---- TASK DATA

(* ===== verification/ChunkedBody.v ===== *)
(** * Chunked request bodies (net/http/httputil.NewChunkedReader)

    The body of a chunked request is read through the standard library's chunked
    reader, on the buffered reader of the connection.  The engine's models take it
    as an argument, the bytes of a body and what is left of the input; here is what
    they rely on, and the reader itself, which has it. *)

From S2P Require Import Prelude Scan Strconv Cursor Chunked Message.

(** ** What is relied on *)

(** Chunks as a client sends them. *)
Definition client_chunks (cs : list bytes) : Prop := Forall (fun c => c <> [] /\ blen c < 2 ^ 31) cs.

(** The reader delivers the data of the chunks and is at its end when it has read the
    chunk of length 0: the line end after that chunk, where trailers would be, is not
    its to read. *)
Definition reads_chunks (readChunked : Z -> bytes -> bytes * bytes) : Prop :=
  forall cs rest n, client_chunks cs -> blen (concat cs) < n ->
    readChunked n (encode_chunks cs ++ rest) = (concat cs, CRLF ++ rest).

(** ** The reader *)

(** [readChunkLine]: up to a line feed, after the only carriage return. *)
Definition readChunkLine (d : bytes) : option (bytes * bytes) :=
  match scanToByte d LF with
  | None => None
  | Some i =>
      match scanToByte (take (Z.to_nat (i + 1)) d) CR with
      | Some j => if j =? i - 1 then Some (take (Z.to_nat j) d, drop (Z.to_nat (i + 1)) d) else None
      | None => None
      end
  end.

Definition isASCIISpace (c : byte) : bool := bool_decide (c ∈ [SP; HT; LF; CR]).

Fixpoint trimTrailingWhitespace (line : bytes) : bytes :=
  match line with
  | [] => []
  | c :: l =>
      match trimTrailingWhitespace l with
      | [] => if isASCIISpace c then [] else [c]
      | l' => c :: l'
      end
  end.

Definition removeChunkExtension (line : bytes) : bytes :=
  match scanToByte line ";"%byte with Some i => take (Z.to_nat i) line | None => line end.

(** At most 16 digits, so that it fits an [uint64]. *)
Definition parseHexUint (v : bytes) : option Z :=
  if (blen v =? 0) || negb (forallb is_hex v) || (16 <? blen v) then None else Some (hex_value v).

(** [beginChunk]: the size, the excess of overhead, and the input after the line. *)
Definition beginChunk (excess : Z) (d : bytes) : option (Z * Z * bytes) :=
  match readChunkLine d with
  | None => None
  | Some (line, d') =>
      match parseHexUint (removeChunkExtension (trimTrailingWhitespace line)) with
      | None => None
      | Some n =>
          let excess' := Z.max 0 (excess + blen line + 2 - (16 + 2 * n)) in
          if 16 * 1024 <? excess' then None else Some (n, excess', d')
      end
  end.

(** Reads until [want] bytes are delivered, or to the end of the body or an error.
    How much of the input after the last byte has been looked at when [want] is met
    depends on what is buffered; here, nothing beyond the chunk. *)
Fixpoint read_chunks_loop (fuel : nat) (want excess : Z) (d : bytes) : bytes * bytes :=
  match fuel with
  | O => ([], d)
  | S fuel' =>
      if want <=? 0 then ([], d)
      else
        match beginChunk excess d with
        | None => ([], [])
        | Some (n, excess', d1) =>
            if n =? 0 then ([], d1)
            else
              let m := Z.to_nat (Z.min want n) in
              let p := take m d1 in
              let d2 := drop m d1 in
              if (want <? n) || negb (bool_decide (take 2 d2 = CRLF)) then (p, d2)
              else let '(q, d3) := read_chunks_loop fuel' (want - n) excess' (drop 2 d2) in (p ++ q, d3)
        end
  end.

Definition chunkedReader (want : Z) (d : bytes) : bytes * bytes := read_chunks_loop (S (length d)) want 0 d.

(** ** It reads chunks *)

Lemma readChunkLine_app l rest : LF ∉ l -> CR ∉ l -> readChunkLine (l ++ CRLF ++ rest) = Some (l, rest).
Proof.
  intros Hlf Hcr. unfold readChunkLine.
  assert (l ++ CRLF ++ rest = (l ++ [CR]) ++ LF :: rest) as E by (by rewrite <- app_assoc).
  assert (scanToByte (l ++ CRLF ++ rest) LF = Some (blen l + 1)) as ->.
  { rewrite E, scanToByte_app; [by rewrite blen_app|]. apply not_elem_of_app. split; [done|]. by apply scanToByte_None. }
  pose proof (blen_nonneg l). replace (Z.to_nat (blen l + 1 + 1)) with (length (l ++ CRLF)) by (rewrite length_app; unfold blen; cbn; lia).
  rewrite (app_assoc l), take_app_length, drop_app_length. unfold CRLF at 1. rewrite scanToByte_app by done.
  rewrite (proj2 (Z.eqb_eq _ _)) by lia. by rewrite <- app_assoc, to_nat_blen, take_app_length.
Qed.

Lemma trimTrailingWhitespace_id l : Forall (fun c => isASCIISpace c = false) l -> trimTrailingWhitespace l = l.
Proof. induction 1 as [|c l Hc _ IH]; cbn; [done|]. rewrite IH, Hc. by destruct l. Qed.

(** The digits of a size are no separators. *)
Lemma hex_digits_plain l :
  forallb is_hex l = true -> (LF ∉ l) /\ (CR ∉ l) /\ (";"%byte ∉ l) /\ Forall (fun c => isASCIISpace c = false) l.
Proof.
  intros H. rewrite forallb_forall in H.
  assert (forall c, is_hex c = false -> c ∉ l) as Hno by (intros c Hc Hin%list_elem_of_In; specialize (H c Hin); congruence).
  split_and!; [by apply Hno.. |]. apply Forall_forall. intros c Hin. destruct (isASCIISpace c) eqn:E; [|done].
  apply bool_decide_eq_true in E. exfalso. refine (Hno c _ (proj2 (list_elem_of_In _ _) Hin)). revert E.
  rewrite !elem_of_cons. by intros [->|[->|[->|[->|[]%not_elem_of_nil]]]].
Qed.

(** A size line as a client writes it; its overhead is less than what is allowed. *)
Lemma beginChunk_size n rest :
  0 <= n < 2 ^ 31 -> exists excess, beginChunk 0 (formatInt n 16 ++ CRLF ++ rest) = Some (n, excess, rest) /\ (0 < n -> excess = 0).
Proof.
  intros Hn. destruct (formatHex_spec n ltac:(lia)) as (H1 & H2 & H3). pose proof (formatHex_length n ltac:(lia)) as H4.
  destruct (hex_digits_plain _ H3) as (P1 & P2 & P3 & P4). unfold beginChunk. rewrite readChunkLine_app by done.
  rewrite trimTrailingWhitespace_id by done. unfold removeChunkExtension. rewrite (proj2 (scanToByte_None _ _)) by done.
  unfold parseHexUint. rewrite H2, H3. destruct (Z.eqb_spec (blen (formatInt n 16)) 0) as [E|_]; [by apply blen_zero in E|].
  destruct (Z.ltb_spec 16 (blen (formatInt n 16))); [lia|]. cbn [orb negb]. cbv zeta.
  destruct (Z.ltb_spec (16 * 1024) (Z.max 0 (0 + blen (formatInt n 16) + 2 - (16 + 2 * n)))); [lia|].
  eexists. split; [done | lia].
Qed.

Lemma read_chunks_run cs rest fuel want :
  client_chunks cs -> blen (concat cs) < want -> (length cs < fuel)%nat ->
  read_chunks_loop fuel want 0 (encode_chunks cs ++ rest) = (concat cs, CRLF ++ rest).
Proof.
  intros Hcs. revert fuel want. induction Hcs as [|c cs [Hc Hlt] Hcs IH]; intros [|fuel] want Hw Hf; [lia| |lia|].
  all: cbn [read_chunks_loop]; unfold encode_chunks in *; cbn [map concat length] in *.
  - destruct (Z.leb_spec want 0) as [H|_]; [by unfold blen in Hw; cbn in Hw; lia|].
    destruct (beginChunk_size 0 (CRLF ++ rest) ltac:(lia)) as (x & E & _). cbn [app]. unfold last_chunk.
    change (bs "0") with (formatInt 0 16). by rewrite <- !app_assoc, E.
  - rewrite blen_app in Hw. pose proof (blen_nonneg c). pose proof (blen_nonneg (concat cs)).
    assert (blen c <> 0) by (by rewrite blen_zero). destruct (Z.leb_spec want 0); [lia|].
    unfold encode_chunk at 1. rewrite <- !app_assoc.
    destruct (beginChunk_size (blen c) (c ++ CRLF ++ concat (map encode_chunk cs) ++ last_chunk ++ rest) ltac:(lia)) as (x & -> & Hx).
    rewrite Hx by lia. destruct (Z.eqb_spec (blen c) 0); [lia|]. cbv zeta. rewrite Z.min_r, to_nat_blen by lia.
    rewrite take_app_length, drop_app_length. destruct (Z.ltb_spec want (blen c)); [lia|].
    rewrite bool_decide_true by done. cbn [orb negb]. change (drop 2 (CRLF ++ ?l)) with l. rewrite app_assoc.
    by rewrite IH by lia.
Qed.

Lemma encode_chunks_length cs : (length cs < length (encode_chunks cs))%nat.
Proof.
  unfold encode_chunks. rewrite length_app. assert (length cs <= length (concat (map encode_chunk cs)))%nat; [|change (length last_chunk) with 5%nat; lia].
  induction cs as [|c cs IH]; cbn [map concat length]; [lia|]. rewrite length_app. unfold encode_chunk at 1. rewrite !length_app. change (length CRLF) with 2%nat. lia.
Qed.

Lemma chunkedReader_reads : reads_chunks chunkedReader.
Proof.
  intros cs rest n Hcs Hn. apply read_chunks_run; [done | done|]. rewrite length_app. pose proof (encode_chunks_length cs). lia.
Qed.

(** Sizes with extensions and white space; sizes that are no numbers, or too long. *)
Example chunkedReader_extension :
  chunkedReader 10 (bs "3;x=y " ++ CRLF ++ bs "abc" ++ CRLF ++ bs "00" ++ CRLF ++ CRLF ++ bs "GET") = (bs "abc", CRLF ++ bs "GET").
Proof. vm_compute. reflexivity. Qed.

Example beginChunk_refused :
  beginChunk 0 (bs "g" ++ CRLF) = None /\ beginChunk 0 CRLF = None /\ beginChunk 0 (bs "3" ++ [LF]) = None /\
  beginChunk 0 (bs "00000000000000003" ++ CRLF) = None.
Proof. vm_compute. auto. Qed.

--------

■ **EXERCISE**: Looking through the data above, copy out each line in which the string "removeChunkExtension" occurs.

■ **SOLUTION TO THIS TASK**:
Definition removeChunkExtension (line : bytes) : bytes :=
      match parseHexUint (removeChunkExtension (trimTrailingWhitespace line)) with
  rewrite trimTrailingWhitespace_id by done. unfold removeChunkExtension. rewrite (proj2 (scanToByte_None _ _)) by done.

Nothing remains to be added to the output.